== Segment start ==

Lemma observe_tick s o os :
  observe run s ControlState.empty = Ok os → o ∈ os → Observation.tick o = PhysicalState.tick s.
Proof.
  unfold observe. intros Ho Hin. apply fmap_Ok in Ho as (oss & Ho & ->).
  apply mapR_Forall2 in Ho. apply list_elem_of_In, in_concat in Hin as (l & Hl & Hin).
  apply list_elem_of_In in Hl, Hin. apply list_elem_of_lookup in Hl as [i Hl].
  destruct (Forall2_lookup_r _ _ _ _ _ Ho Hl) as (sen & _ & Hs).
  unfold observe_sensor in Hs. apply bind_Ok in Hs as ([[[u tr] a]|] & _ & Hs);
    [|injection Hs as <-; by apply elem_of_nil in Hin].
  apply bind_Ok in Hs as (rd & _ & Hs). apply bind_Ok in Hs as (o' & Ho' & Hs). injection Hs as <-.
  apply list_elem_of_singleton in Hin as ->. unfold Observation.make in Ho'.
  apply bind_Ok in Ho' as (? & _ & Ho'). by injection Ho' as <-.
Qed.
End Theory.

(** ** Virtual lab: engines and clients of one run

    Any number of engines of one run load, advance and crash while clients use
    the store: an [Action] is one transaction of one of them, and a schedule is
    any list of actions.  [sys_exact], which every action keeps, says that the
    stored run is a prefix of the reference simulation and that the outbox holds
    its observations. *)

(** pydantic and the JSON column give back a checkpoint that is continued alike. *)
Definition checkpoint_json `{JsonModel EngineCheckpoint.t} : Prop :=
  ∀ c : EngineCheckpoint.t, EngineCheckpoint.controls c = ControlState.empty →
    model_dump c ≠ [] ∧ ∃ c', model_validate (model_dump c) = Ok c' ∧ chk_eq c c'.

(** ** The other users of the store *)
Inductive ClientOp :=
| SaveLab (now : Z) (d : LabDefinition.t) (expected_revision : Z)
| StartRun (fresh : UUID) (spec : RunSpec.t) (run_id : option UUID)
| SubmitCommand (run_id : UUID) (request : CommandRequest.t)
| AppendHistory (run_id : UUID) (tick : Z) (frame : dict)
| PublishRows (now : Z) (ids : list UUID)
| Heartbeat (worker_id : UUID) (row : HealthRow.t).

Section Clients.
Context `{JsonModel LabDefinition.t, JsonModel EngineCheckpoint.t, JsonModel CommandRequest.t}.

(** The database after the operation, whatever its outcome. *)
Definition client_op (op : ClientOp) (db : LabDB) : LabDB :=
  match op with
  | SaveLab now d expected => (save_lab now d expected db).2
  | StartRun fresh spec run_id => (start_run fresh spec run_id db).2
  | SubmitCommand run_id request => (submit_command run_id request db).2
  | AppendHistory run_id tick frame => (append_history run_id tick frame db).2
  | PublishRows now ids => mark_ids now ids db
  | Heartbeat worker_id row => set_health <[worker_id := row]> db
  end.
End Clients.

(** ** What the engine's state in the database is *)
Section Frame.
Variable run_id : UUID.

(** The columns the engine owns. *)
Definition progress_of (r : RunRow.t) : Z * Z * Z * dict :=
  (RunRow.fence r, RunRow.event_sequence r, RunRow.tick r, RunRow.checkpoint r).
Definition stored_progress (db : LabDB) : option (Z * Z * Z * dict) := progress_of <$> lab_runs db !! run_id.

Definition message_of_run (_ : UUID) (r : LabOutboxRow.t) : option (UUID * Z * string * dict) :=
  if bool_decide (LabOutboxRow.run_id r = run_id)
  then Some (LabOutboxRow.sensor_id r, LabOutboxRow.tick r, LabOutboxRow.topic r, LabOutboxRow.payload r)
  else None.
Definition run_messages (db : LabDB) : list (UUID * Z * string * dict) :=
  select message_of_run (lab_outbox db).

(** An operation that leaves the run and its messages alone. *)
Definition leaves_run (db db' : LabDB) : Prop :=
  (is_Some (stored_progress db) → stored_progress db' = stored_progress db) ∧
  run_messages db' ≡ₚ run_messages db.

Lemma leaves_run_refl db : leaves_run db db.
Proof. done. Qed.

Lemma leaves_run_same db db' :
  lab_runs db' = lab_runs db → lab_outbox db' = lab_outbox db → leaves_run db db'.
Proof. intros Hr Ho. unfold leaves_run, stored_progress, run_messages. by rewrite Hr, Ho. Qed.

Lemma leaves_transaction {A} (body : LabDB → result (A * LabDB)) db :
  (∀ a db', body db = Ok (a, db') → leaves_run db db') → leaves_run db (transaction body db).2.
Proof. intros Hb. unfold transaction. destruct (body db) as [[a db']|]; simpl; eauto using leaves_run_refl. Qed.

== Segment end ==

Above are some lines. Repeat exactly, and only, those from the line that has "(** ** What the" through the line that has "Proof. intros Hr".

(** ** What the engine's state in the database is *)
Section Frame.
Variable run_id : UUID.

(** The columns the engine owns. *)
Definition progress_of (r : RunRow.t) : Z * Z * Z * dict :=
  (RunRow.fence r, RunRow.event_sequence r, RunRow.tick r, RunRow.checkpoint r).
Definition stored_progress (db : LabDB) : option (Z * Z * Z * dict) := progress_of <$> lab_runs db !! run_id.

Definition message_of_run (_ : UUID) (r : LabOutboxRow.t) : option (UUID * Z * string * dict) :=
  if bool_decide (LabOutboxRow.run_id r = run_id)
  then Some (LabOutboxRow.sensor_id r, LabOutboxRow.tick r, LabOutboxRow.topic r, LabOutboxRow.payload r)
  else None.
Definition run_messages (db : LabDB) : list (UUID * Z * string * dict) :=
  select message_of_run (lab_outbox db).

(** An operation that leaves the run and its messages alone. *)
Definition leaves_run (db db' : LabDB) : Prop :=
  (is_Some (stored_progress db) → stored_progress db' = stored_progress db) ∧
  run_messages db' ≡ₚ run_messages db.

Lemma leaves_run_refl db : leaves_run db db.
Proof. done. Qed.

Lemma leaves_run_same db db' :
  lab_runs db' = lab_runs db → lab_outbox db' = lab_outbox db → leaves_run db db'.
Proof. intros Hr Ho. unfold leaves_run, stored_progress, run_messages. by rewrite Hr, Ho. Qed.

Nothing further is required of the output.